Linguist Emily M. Bender and writer Decca Muldowney are urging patients to refuse consent when clinics ask to record appointments with AI scribing tools. Their nine-point argument, published April 22, 2026, arrives as ambient charting software spreads from independent practices to large integrated systems like Kaiser.
AI scribes capture audio of patient-provider encounters and output draft chart notes. Vendors pitch the tools as a fix for documentation overload — charting currently spills into unpaid hours for many physicians. But Bender and Muldowney argue the consent framing obscures risks that most patients cannot meaningfully evaluate in the moment. The recording goes to a third-party vendor; even if audio is deleted quickly, the transcript is sensitive data. HIPAA compliance does not equal strong security protocols at the software provider — a distinction enterprise health IT buyers should flag when vetting vendor contracts.
Informed consent is the first structural problem. Patients are rarely told whether their data will be used to train future model iterations, for "quality assurance," or eventually for AI-driven clinical decision support. Mid-session revocation is practically impossible. Genuine informed consent would consume more appointment time than most visit slots allow.
The core technical critique targets automation bias on omissions. Providers can reasonably check a draft note for what it says; catching what it fails to record is far harder. A missed symptom, dosage nuance, or patient-reported concern that never made it into the transcript won't trigger a correction flag — it simply disappears. The authors flag a compounding bias: providers accustomed to scribing systems shift their speech register mid-visit into a more technical "doctor-to-doctor" style to shape the note, leaving medical interpreters unable to determine whether to translate and potentially confusing monolingual patients.
Disparate impact is the third technical failure mode. Speech recognition accuracy degrades for speakers of non-standard language varieties, non-native speakers, and patients with dysarthria or other speech disorders. Providers who serve these populations spend disproportionately more time correcting notes — in a system that promised efficiency gains. That burden maps onto communities already underserved by the health system.

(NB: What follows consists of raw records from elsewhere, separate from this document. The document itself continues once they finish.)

Lemma run_ops_holds fuel os :
  ∀ p sl els k v,
  Inv p sl els → holds (Member_Compare sl) k v els →
  (∀ o, o ∈ os → ¬ touches (Member_Compare sl) k o) →
  (sl_length sl + Z.of_nat (length os) < Z.of_nat fuel)%Z →
  ∃ p' sl' els',
    run_ops fuel (p, sl) os = Ok (p', sl') ∧ Inv p' sl' els' ∧
    holds (Member_Compare sl') k v els' ∧
    (sl_length sl' < Z.of_nat fuel)%Z.
Proof.
  induction os as [|o os IH]; intros p sl els k v HI Hh Ht Hfuel.
  - exists p, sl, els. simpl in *. do 3 (split; [done|]). lia.
  - cbn [run_ops].
    destruct (run_op_holds fuel p sl els k v o HI Hh)
      as (p1 & sl1 & els1 & -> & HI1 & Hh1 & Hcmp1 & Hlen1).
    { apply Ht. by left. }
    { cbn [length] in Hfuel. lia. }
    step. apply (IH p1 sl1 els1 k v HI1 Hh1).
    + intros o' Ho'. rewrite Hcmp1. apply Ht. by right.
    + cbn [length] in Hfuel. lia.
Qed.

(** C7 (as amended). Round trip: after [SkipList_Insert (k, v)], followed by
    any insertions, deletions and searches none of which inserts or deletes
    a key that compares equal to [k], the search for [k] returns [v]. *)
Theorem C7_round_trip p sl fuel k v os :
  reachable p sl →
  (sl_length sl + Z.of_nat (length os) + 1 < Z.of_nat fuel)%Z →
  (∀ o, o ∈ os → ¬ touches (Member_Compare sl) k o) →
  ∃ p' sl' sl'',
    run_ops fuel (p, sl) (OpInsert k v :: os) = Ok (p', sl') ∧
    SkipList_Search fuel p' sl' k = Ok (sl'', v).
Proof.
  intros Hr Hfuel Ht. destruct (reachable_Inv p sl Hr) as [els HI].
  cbn [run_ops run_op fst snd].
  destruct (SkipList_Insert_spec fuel p sl els k v HI ltac:(lia))
    as (p1 & sl1 & -> & HI1 & Hcmp1 & _). step.
  assert (sl_length sl1 = sl_length sl + 1)%Z as Hlen1.
  { rewrite (inv_length _ _ _ HI1), (inv_length _ _ _ HI), length_app.
    cbn [length]. rewrite length_take, length_drop.
    pose proof (key_rank_le (Member_Compare sl) k els). lia. }
  destruct (run_ops_holds fuel os p1 sl1 _ k v HI1)
    as (p' & sl' & els' & -> & HI' & Hh' & Hlen').
  { rewrite Hcmp1. apply holds_after_insert, (inv_cmp _ _ _ HI). }
  { intros o Ho. rewrite Hcmp1. by apply Ht. }
  { lia. }
  destruct (SkipList_Search_spec fuel p' sl' els' k HI' Hlen')
    as (sl'' & Hs & _).
  exists p', sl', sl''. split; [done|]. rewrite Hs. f_equal. f_equal.
  destruct (holds_lookup _ _ _ _ Hh') as (e & -> & -> & ->). done.
Qed.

Bender and Muldowney stress-test the efficiency argument directly. In an underfunded system, freed clinician time does not translate to longer visits — it translates to higher patient volume per provider. The same institutions citing productivity gains from scribing tools are under pressure to cut per-visit margins. CTOs and CIOs evaluating ambient AI deployments should model that substitution effect explicitly before projecting ROI — and prepare for workforce relations questions from clinical staff.
The authors' systemic call-to-action has a game-theory structure: if patients as a group decline consent at scale, institutions cannot accumulate the adoption numbers needed to justify the efficiency narrative, which makes it harder to mandate higher caseloads. Individual refusals are low-cost and reversible. Collective refusal degrades the business case. That dynamic makes patient opt-out a meaningful lever — not just a personal privacy preference — and resembles the diffuse pressure that tends to precede formal policy intervention.
Enterprise health systems with pending scribing contracts face a narrowing window for due diligence. The questions Bender and Muldowney raise — data retention timelines, downstream training use, accuracy variance by speaker population, and interpreter workflow disruption — are answerable in vendor negotiations now. Waiting for a federal framework to settle them is not a strategy.